Entscheidungsstichwort (Thema)
Nachteilsausgleich in der gesetzlichen Rentenversicherung für verfolgte Schüler iSd § 3 BerRehaG
Leitsatz (amtlich)
Dem Kläger steht auch unter Berücksichtigung der Entscheidung der Rehabilitierungsbehörde, wonach er als verfolgter Schüler iSd BerRehaG anerkannt wurde, kein Anspruch auf Gewährung einer höheren Regelaltersrente zu. Zwar ist die Vorschrift des § 12 Abs 2 BerRehaG auf den Kläger anwendbar. Auch sind ihre Voraussetzungen erfüllt. Hieraus leitet sich jedoch kein Anspruch auf Nachteilsausgleich in der Rentenversicherung ab. Dies hat der Gesetzgeber für verfolgte Schüler nicht vorgesehen.
Tenor
I. Die Berufung des Klägers gegen den Gerichtsbescheid des Sozialgerichts Dresden wird zurückgewiesen.
II. Außergerichtliche Kosten sind nicht zu erstatten.
III. Die Revision wird nicht zugelassen.
Tatbestand
Die Beteiligten streiten im Berufungsverfahren noch darüber, ob die Beklagte unter Abänderung des Rentenbescheides vom 16. Juni 2010 in der Fassung des Rentenbescheides vom 23. März 2015 verpflichtet ist, Anrechnungszeiten wegen schulischer Ausbildung nach der Vorschrift des § 12 Abs. 2 Berufliches Rehabilitierungsgesetz (BerRehaG) im doppelten Umfang zu berücksichtigen.

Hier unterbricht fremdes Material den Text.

(** * docio loader: a shallow embedding of [docio/routers/loader.py]

    The development follows the Python module top to bottom:
    - Python strings are lists of Unicode code points ([str]), dictionaries
      with string keys are [gmap str _];
    - [make_printable] and its translation table [NOPRINT_TRANS_TABLE];
    - [os.path.splitext] as the POSIX implementation of the interpreter
      ([genericpath._splitext] with separator [/] and extension separator [.]);
    - [load_file] and the request handler [load_file_api], written in a small
      state-and-exception monad over a world made of the file system, the
      open temporary-file handles and the trace of logger and loader calls.

    What lives outside the module is a parameter of the sections below:
    [str.isprintable], [str.lower], the [load] method of the three document
    loaders, and the operating-system side of [tempfile]. *)

From Stdlib Require Import ZArith Ascii String.
From stdpp Require Import gmap list fin_maps.

Local Open Scope Z_scope.

(** ** Python strings *)

(** A Python [str] is a sequence of code points. *)
Definition str : Type := list Z.

(** [sys.maxunicode] *)
Definition maxunicode : Z := 1114111.

(** A well-formed string only holds code points of [range(0, sys.maxunicode + 1)]. *)
Definition is_codepoint (c : Z) : bool := (0 <=? c) && (c <=? maxunicode).
Definition valid_str (s : str) : Prop := Forall (fun c => is_codepoint c = true) s.

(** String literals of the source, as code-point lists. *)
Definition ord (a : ascii) : Z := Z.of_N (N_of_ascii a).
Definition py (s : string) : str := map ord (list_ascii_of_string s).

Definition newline : Z := 10.
Definition sep : Z := 47.      (* "/" *)
Definition extsep : Z := 46.   (* "." *)

Definition str_eqb (a b : str) : bool := bool_decide (a = b).

(** Slices [p[:i]], [p[i:]] and [p[i:j]] for indices that are not negative
    (the only ones the code below produces). *)
Definition slice_to (p : str) (i : Z) : str := take (Z.to_nat i) p.
Definition slice_from (p : str) (i : Z) : str := drop (Z.to_nat i) p.
Definition slice (p : str) (i j : Z) : str := take (Z.to_nat (j - i)) (drop (Z.to_nat i) p).

(** [p.rfind(c)] for a one-character needle: the highest index holding [c],
    or [-1]. *)
Fixpoint rfind_from (c : Z) (s : str) (i : Z) (found : Z) : Z :=
  match s with
  | [] => found
  | x :: s' => rfind_from c s' (i + 1) (if x =? c then i else found)
  end.

Definition rfind (s : str) (c : Z) : Z := rfind_from c s 0 (-1).

(** [str.translate(table)]: a code point without an entry is kept, one mapped
    to [None] is dropped, one mapped to a string is replaced by it. *)
Fixpoint translate (table : Z -> option (option str)) (s : str) : str :=
  match s with
  | [] => []
  | c :: s' =>
      match table c with
      | None => c :: translate table s'
      | Some None => translate table s'
      | Some (Some r) => r ++ translate table s'
      end
  end.

(** ** The sanitizer *)

Section Sanitizer.

(** [chr(i).isprintable()], a property of the Unicode character database. *)
Variable isprintable : Z -> bool.

(** The condition of the comprehension that builds the table. *)
Definition noprint (i : Z) : bool := negb (isprintable i) && negb (i =? newline).
Lemma changed_frac_to_keep_recomputes_witness :
  let st1 := (example_compute (ArgStr "hard") 0.5 ∅ computed_store).2 in
  ∃ k1 t,
    kernels st1 !! 1%positive = Some k1
    ∧ _transition_matrix k1 = Some t
    ∧ (t ∉ dom (matrices computed_store))
    ∧ _params k1 !! "frac_to_keep" = Some (PyFloat (Fin (Q2Qc 0.5))).
Proof.
  intros st1.
  apply (changed_frac_to_keep_recomputes example_bias_knn example_bias_knn
           example_row_normalize example_store computed_store st1 1%positive 1%positive
           1%positive (Fin (Q2Qc 0.3)) (Fin (Q2Qc 0.5)) (Fin (Q2Qc 10)) (Fin (Q2Qc 0.5)) ∅).
  - vm_compute. reflexivity.
  - intros [= H]; try (vm_compute in H; discriminate).
  - vm_compute. reflexivity.
Defined.

Lemma scheme_keyword_hides_the_callable_witness :
  let kwargs : gmap string pyval := <["scheme" := PyStr "mine"]> ∅ in
  let st1 := (example_compute (ArgCallable "<function f>" example_bias_knn) 0.3 kwargs
                example_store).2 in
  compute_transition_matrix example_bias_knn example_bias_knn example_row_normalize
    1%positive (ArgCallable "<function g>" (λ _ _ _, Raise (RuntimeError "not run")))
    (Fin (Q2Qc 0.3)) (Fin (Q2Qc 10)) (Fin (Q2Qc 0.5)) kwargs st1
  = (Ok 1%positive, st1).
Proof.
  intros kwargs st1.
  apply (scheme_keyword_hides_the_callable example_bias_knn example_bias_knn
           example_row_normalize example_store st1 1%positive 1%positive "<function f>"
           example_bias_knn).
  - eexists. reflexivity.
  - vm_compute. reflexivity.
Defined.

Lemma compute_keeps_direction_and_pseudotime_witness :
  ∃ k k1,
    kernels example_store !! 1%positive = Some k
    ∧ kernels computed_store !! 1%positive = Some k1
    ∧ _backward k1 = _backward k
    ∧ _time_key k1 = _time_key k
    ∧ _adata k1 = _adata k
    ∧ _pseudotime k1 = _pseudotime k
    ∧ arrays computed_store !! _pseudotime k1 = arrays example_store !! _pseudotime k
    ∧ adatas computed_store = adatas example_store
    ∧ (∀ l, l ≠ 1%positive → kernels computed_store !! l = kernels example_store !! l).
Proof.
  apply (compute_keeps_direction_and_pseudotime example_bias_knn example_bias_knn
           example_row_normalize example_store computed_store 1%positive 1%positive
           (ArgStr "hard") (Fin (Q2Qc 0.3)) (Fin (Q2Qc 10)) (Fin (Q2Qc 0.5)) ∅).
  vm_compute. reflexivity.
Defined.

Der am … 1945 geborene Kläger besuchte bis 1961 die Schule, wobei er laut seinem Sozialversicherungsausweis (SV-Ausweis) nach einer Schulzeit von 1952 bis 1960 (Grundschule) den Abschluss der 8. Klasse erlangte (Bl. 241 Verwaltungsakte [VA] Bd. 1). Am 2. November 1961 floh er in die Bundesrepublik Deutschland (BRD). Vom 2. November bis 22. Dezember 1961 und vom 8. Februar bis 9. März 1962 arbeitete er als Maurer bei der Fa. H… GmbH in H…. Vom 2. bis 4. Januar war er als Molkereilehrling tätig (vgl. Versicherungskarte der AOK H…, Bl. 141 VA Bd. I). Am 13. März 1962 wurde er von bundesdeutschen Behörden als Minderjähriger an die Behörden der Deutschen Demokratischen Republik (DDR) übergeben und befand sich bis zum 18. April 1962 in Durchgangsheimen bzw. -lagern in G… (im heutigen S…), wofür er rehabilitiert wurde (vgl. Rehabilitationsbeschluss des Landgerichts G… vom 30. Juni 2004 - Bl. 150 ff. VA Bd. 1). Bei einer Vernehmung durch die Volkspolizei am 19. März 1962 gab der Kläger u.a. an, während seines Aufenthaltes in der BRD eine Maschinenschlosserlehre begonnen zu haben (Bl. 192 VA Bd. 1).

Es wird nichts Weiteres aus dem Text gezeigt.